Problem details >> Please repeat exactly the lines below from the one containing "gpt' p', partmgr_read_gpt" down to the one containing "Definition demo_ext_mbr : list", both included, and nothing else.

Listed entries >>

——————————

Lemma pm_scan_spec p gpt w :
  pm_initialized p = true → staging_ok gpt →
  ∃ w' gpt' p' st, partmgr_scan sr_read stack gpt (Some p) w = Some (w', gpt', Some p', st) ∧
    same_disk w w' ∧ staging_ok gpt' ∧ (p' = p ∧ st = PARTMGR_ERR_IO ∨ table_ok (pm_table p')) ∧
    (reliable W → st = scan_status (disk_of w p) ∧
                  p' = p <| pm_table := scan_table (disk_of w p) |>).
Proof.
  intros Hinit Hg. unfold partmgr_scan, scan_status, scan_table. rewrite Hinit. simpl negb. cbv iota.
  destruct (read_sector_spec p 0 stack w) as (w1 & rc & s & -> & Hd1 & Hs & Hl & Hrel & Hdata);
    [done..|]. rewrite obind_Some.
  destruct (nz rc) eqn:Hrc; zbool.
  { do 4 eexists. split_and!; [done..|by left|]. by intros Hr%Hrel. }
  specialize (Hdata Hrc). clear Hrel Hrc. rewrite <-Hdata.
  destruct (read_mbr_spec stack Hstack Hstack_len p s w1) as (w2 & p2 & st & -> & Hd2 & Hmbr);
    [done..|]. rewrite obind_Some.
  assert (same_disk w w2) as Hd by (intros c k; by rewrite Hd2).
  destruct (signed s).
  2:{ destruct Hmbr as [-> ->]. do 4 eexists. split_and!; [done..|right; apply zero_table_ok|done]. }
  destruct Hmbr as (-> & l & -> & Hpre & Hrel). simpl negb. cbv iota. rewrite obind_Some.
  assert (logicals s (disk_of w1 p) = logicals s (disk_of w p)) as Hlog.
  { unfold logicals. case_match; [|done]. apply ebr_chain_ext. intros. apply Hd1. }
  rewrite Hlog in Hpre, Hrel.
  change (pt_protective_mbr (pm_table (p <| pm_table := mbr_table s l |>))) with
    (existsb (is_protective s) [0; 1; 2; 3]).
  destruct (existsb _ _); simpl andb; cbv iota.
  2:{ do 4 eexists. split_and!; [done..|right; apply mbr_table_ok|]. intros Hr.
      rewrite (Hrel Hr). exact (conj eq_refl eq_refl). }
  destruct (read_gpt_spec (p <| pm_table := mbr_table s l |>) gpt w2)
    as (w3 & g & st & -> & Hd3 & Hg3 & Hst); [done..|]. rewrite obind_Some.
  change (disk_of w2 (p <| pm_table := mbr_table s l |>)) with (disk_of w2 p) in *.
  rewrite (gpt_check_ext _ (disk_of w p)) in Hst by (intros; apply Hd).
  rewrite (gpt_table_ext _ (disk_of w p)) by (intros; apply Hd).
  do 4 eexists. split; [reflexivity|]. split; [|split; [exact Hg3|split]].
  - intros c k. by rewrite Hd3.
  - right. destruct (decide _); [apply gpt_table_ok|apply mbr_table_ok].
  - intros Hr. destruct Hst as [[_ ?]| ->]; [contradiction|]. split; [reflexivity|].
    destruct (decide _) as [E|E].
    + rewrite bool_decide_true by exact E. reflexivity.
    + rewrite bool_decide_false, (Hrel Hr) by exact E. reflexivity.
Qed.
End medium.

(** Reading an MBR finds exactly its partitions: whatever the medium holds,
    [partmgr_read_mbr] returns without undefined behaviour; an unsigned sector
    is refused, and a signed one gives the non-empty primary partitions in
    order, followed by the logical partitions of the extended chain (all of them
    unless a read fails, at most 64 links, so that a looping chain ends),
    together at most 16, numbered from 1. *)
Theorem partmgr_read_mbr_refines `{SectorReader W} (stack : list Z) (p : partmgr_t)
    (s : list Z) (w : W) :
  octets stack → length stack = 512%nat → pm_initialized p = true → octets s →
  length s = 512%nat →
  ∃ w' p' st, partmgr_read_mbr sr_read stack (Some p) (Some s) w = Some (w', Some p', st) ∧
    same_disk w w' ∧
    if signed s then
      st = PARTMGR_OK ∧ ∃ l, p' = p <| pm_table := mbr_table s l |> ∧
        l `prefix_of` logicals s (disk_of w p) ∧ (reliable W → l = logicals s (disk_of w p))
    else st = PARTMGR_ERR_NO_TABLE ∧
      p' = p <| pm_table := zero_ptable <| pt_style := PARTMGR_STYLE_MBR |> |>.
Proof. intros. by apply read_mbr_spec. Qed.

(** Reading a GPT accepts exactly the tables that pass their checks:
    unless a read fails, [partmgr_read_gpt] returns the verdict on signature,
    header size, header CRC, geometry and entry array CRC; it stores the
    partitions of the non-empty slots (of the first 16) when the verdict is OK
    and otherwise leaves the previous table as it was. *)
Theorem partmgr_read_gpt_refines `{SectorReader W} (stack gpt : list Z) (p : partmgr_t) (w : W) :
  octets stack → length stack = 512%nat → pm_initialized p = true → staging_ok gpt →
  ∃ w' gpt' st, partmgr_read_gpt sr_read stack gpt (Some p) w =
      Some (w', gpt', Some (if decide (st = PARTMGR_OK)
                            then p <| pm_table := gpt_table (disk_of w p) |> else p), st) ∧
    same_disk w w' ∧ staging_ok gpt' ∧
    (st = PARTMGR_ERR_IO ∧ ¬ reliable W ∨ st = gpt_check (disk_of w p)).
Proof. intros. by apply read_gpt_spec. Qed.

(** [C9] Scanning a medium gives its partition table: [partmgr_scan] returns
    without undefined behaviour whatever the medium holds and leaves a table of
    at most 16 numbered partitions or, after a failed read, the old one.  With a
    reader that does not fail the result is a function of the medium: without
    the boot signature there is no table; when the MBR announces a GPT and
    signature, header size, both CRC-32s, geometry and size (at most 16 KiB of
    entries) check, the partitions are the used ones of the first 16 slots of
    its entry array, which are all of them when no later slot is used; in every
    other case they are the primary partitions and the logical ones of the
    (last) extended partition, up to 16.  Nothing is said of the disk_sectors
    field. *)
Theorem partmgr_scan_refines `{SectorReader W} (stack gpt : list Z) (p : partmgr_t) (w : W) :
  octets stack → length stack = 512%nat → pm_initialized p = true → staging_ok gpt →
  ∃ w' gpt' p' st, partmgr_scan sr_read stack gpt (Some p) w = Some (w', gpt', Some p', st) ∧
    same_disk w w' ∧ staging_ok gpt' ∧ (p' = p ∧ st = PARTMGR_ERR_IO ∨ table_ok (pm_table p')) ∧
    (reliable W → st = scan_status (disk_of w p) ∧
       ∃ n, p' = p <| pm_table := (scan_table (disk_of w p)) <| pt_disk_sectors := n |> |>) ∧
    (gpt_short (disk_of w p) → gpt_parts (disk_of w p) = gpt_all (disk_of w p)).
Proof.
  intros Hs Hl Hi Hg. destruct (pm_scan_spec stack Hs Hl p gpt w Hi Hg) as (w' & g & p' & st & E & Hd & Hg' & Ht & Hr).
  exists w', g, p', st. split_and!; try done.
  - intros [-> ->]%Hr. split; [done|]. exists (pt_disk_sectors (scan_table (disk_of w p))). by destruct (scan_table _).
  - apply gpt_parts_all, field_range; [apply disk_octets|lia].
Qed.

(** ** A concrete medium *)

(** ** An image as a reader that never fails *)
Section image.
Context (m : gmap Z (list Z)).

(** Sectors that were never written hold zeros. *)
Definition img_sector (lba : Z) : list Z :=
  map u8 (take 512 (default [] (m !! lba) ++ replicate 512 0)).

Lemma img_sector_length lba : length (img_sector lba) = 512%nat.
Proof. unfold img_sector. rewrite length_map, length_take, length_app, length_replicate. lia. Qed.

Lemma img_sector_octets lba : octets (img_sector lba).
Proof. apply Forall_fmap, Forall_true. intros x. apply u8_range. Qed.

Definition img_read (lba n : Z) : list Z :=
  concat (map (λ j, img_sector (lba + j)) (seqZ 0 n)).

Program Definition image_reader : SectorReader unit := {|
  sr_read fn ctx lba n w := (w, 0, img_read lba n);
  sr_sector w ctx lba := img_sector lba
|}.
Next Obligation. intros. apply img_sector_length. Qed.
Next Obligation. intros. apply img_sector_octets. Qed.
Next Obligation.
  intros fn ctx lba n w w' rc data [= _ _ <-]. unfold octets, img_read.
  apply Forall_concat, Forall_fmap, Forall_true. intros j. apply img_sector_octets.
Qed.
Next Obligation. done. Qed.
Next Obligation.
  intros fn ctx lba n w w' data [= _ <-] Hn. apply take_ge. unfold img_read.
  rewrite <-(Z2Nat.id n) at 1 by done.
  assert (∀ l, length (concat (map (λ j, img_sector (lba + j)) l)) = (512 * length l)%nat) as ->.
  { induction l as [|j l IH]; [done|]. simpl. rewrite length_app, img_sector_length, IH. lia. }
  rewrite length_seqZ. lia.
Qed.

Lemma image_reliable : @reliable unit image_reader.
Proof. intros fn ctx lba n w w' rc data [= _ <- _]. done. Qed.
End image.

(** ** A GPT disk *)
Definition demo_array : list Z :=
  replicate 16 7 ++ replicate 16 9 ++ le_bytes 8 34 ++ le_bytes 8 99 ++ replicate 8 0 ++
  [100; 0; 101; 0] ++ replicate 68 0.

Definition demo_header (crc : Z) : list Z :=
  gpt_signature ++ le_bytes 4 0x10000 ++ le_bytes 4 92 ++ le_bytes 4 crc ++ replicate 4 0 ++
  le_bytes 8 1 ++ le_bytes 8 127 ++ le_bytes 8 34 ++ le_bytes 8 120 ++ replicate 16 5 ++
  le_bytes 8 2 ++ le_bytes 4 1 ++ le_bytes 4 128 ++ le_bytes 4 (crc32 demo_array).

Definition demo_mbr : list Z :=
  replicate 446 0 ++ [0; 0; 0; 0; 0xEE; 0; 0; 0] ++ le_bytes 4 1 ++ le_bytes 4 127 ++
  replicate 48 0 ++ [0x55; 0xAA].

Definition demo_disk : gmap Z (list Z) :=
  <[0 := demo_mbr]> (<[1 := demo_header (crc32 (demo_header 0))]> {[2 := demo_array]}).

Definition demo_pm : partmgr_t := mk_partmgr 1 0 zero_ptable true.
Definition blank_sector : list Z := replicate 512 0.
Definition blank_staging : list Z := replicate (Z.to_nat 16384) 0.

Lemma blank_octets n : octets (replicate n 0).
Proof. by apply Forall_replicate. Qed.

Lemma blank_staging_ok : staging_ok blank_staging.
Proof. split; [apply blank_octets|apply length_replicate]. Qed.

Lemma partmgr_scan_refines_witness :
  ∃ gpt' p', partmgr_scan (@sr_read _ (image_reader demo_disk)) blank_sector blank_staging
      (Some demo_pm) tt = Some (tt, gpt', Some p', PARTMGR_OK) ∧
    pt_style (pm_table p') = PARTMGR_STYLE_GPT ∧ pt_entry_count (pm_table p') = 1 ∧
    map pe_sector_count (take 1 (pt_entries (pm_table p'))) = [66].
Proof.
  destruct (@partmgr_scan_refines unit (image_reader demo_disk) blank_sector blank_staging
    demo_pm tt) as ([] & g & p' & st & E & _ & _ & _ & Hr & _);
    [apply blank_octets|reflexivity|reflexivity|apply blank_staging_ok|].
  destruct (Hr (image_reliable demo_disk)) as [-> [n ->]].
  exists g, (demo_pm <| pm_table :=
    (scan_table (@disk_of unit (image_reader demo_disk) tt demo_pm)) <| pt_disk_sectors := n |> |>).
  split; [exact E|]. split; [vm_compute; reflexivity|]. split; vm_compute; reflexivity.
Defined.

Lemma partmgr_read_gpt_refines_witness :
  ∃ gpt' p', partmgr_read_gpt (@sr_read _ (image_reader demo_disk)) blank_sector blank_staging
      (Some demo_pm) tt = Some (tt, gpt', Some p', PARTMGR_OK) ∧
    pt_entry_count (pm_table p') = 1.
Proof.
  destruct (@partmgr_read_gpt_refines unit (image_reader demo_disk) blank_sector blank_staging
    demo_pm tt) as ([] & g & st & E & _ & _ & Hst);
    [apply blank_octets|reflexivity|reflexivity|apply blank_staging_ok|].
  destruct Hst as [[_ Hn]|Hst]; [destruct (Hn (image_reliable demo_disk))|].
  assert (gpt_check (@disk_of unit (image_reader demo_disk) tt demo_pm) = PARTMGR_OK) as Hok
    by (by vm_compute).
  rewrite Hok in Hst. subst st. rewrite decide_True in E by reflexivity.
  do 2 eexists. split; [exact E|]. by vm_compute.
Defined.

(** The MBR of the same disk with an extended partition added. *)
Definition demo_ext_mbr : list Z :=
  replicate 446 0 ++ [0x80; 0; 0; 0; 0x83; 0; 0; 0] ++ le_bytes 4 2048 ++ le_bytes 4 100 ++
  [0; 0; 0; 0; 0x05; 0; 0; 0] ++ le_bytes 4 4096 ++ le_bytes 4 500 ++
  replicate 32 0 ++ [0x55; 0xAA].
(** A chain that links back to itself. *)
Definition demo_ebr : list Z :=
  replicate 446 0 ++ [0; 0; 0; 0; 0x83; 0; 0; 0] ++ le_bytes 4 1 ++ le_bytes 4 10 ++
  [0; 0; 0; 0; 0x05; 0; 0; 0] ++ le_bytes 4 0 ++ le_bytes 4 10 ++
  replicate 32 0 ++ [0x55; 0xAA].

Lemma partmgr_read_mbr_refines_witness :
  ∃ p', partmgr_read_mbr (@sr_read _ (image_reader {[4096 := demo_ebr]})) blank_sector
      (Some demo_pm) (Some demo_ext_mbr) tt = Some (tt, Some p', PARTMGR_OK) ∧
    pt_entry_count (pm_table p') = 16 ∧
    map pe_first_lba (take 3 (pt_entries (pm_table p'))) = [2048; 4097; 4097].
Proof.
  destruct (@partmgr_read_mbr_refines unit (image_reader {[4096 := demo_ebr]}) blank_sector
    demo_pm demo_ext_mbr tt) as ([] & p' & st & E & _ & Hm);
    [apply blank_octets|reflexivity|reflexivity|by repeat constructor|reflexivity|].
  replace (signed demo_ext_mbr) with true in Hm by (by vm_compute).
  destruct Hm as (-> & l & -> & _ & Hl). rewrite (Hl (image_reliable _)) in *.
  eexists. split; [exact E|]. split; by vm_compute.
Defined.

——————————

Reply to the task >>
  ∃ gpt' p', partmgr_read_gpt (@sr_read _ (image_reader demo_disk)) blank_sector blank_staging
      (Some demo_pm) tt = Some (tt, gpt', Some p', PARTMGR_OK) ∧
    pt_entry_count (pm_table p') = 1.
Proof.
  destruct (@partmgr_read_gpt_refines unit (image_reader demo_disk) blank_sector blank_staging
    demo_pm tt) as ([] & g & st & E & _ & _ & Hst);
    [apply blank_octets|reflexivity|reflexivity|apply blank_staging_ok|].
  destruct Hst as [[_ Hn]|Hst]; [destruct (Hn (image_reliable demo_disk))|].
  assert (gpt_check (@disk_of unit (image_reader demo_disk) tt demo_pm) = PARTMGR_OK) as Hok
    by (by vm_compute).
  rewrite Hok in Hst. subst st. rewrite decide_True in E by reflexivity.
  do 2 eexists. split; [exact E|]. by vm_compute.
Defined.

(** The MBR of the same disk with an extended partition added. *)
Definition demo_ext_mbr : list Z :=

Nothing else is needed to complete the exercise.